WASHINGTON • Former US president Barack Obama said in a statement on Friday that he shared the “anguish” of millions of Americans over the death of a black man killed by police in Minnesota and that racism cannot be “normal” in the United States.
“This shouldn’t be ‘normal’ in 2020 America,” Mr Obama said of the death of Minneapolis man George Floyd and several other recent racial incidents in the country.
“If we want our children to grow up in a nation that lives up to its highest ideals, we can and must do better.”
Mr Floyd’s death last Monday sparked four nights of rioting in Minneapolis and protests against police brutality in other US cities.
The 46-year-old died after a police officer knelt on his neck for more than five minutes while he was handcuffed and on the ground.
“It’s natural to wish for life ‘to just get back to normal’ as a pandemic and economic crisis upend everything around us,” Mr Obama said.

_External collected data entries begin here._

(** ** Evaluation (rule_evaluator.go, complete_evaluator.go, evaluate_rules.go) *)

(** [RuleEvaluator.Evaluate]: a rule out of scope does not hold and is not
    evaluated; a reference to a missing key means the rule does not hold. *)
Definition Evaluate (rule : Rule) (req : ValidationRequest) : result TracerError bool :=
  if negb (RuleScopesMatch (rl_Scopes rule) (Some (ToTransactionScope req))) then Ok false else
  let! program := match rl_CompiledProgram rule with
                 | Some program => Ok program
                 | None => cel_Compile (rl_Expression rule)
                 end in
  match cel_Evaluate program req with
  | Ok matched => Ok matched
  | Err ErrExpressionMissingKey => Ok false
  | Err e => Err e
  end.

Record EvaluationCollector := {
  ec_DenyRuleIDs : list uuid;
  ec_AllowRuleIDs : list uuid;
  ec_ReviewRuleIDs : list uuid;
  ec_EvaluatedRuleIDs : list uuid }.

Definition collect (c : EvaluationCollector) (rule : Rule) (matched : bool) : EvaluationCollector :=
  let add (d : Decision) (ids : list uuid) :=
    if matched && bool_decide (rl_Action rule = d) then ids ++ [rl_ID rule] else ids in
  {| ec_DenyRuleIDs := add DecisionDeny (ec_DenyRuleIDs c);
     ec_AllowRuleIDs := add DecisionAllow (ec_AllowRuleIDs c);
     ec_ReviewRuleIDs := add DecisionReview (ec_ReviewRuleIDs c);
     ec_EvaluatedRuleIDs := ec_EvaluatedRuleIDs c ++ [rl_ID rule] |}.

(** The loop of [EvaluateAll]; [done rule] says that the context is cancelled when
    the loop reaches the rule. *)
Fixpoint evaluate_from (done : Rule → bool) (req : ValidationRequest) (c : EvaluationCollector)
    (rules : list (option Rule)) : result TracerError EvaluationCollector :=
  match rules with
  | [] => Ok c
  | None :: rest => evaluate_from done req c rest
  | Some rule :: rest =>
      if done rule then Err ErrContextCancelled else
      let! matched := Evaluate rule req in
      evaluate_from done req (collect c rule matched) rest
  end.

Definition EvaluateAll (done : Rule → bool) (req : ValidationRequest) (rules : list (option Rule)) :=
  evaluate_from done req {| ec_DenyRuleIDs := []; ec_AllowRuleIDs := []; ec_ReviewRuleIDs := [];
                            ec_EvaluatedRuleIDs := [] |} rules.

Record EvaluationConfig := { cfg_DefaultDecisionWhenNoMatch : Decision; cfg_MaxRulesPerRequest : Z }.

(** [EvaluateRulesQuery.Execute]; [getActiveRules] loads the rules for a scope. *)
Definition EvaluateRules (config : EvaluationConfig) (done : Rule → bool)
    (getActiveRules : Scope → result TracerError (list (option Rule))) (req : ValidationRequest)
    : result TracerError EvaluationResult :=
  let! rules := getActiveRules (ToTransactionScope req) in
  let max := cfg_MaxRulesPerRequest config in
  let truncated := (0 <? max) && (max <? Z.of_nat (length rules)) in
  let considered := if truncated then take (Z.to_nat max) rules else rules in
  let! collector := EvaluateAll done req considered in
  let! result_ := MakeDecision (ec_DenyRuleIDs collector) (ec_AllowRuleIDs collector)
                  (ec_ReviewRuleIDs collector) (ec_EvaluatedRuleIDs collector)
                  (cfg_DefaultDecisionWhenNoMatch config) in
  Ok (WithTruncationInfo result_ (length rules) truncated).

End RuleModel.

(** ** The life of a rule *)

Section RuleLifecycle.
Context `{CelLib}.

(** The dates of a rule as its status requires them. *)
Definition dates_ok (r : Rule) : Prop :=
  match rl_Status r with
  | RuleStatusDraft => rl_ActivatedAt r = None ∧ rl_DeactivatedAt r = None ∧ rl_DeletedAt r = None
  | RuleStatusActive => is_Some (rl_ActivatedAt r) ∧ rl_DeactivatedAt r = None ∧ rl_DeletedAt r = None
  | RuleStatusInactive =>
      is_Some (rl_ActivatedAt r) ∧ is_Some (rl_DeactivatedAt r) ∧ rl_DeletedAt r = None
  | RuleStatusDeleted => is_Some (rl_DeletedAt r)
  | RuleStatusOther _ => False
  end.

Definition text_ok (s : string) (max : nat) : Prop :=
  s ≠ "" ∧ (String.length s ≤ max)%nat ∧ strings_TrimSpace s = s.

Record rule_wf (r : Rule) : Prop := {
  rwf_name : text_ok (rl_Name r) MaxRuleNameLength;
  rwf_expression : text_ok (rl_Expression r) MaxRuleExpressionLength;
  rwf_description : ∀ d, rl_Description r = Some d → (String.length d ≤ MaxDescriptionLength)%nat;
  rwf_action : Decision_IsValid (rl_Action r) = true;
  rwf_scopes : Forall (λ s, Scope_IsEmpty s = false ∧ normalizeScopeSubType s = s) (rl_Scopes r);
  rwf_dates : dates_ok r }.

Lemma guard_err_false b e : guard_err b e = Ok tt → b = false.
Proof. by destruct b. Qed.

Lemma check_text_ok s max e1 e2 :
  check_text (strings_TrimSpace s) max e1 e2 = Ok tt → text_ok (strings_TrimSpace s) max.
Proof.
  unfold check_text. case_bool_decide; [done|]. intros E%guard_err_false%Nat.ltb_ge.
  split_and!; [done|done|apply TrimSpace_idem].
Qed.

Lemma check_rule_description_ok d v :
  check_rule_description d = Ok tt → d = Some v → (String.length v ≤ MaxDescriptionLength)%nat.
Proof. intros E ->. by apply guard_err_false, Nat.ltb_ge in E. Qed.

Lemma check_rule_scopes_ok scopes :
  check_rule_scopes scopes = Ok tt →
  Forall (λ s, Scope_IsEmpty s = false ∧ normalizeScopeSubType s = s) (cloneAndNormalizeScope <$> scopes).
Proof.
  intros E%for_each_Ok. apply Forall_fmap. eapply Forall_impl; [exact E|].
  intros s Hs%guard_err_false. simpl. split; [|apply normalizeScopeSubType_idem].
  unfold Scope_IsEmpty in *. cbn. unfold normalizeSubTypeRaw. by destruct (sc_SubType s).
Qed.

“But we have to remember for millions of Americans, being treated differently on account of race is tragically, painfully, maddeningly ‘normal’ – whether it’s while dealing with the healthcare system, or interacting with the criminal justice system, or jogging down the street, or just watching birds in a park.”
Mr Obama said Americans need “to work together to create a ‘new normal’ in which the legacy of bigotry and unequal treatment no longer infects our institutions or our hearts”.
Former vice-president Joe Biden, who is challenging US President Donald Trump for the White House in November’s election, called for justice and said it was time to heal the “open wound” of systemic racism in the US.
Meanwhile, in an impassioned speech, Ms Bernice King, the youngest daughter of civil rights icon Martin Luther King Jr, implored people to go home after more than 1,000 protesters marched to the Minneapolis state capitol from the Centennial Olympic Park, blocking traffic and an interstate highway along the way.
“The only way we get what we really want is through non-violence,” said Ms King.
“Let’s do this the non-violent way to deal with the evil of our time.”
Her father was assassinated in 1968, a year after race riots spread across many big cities.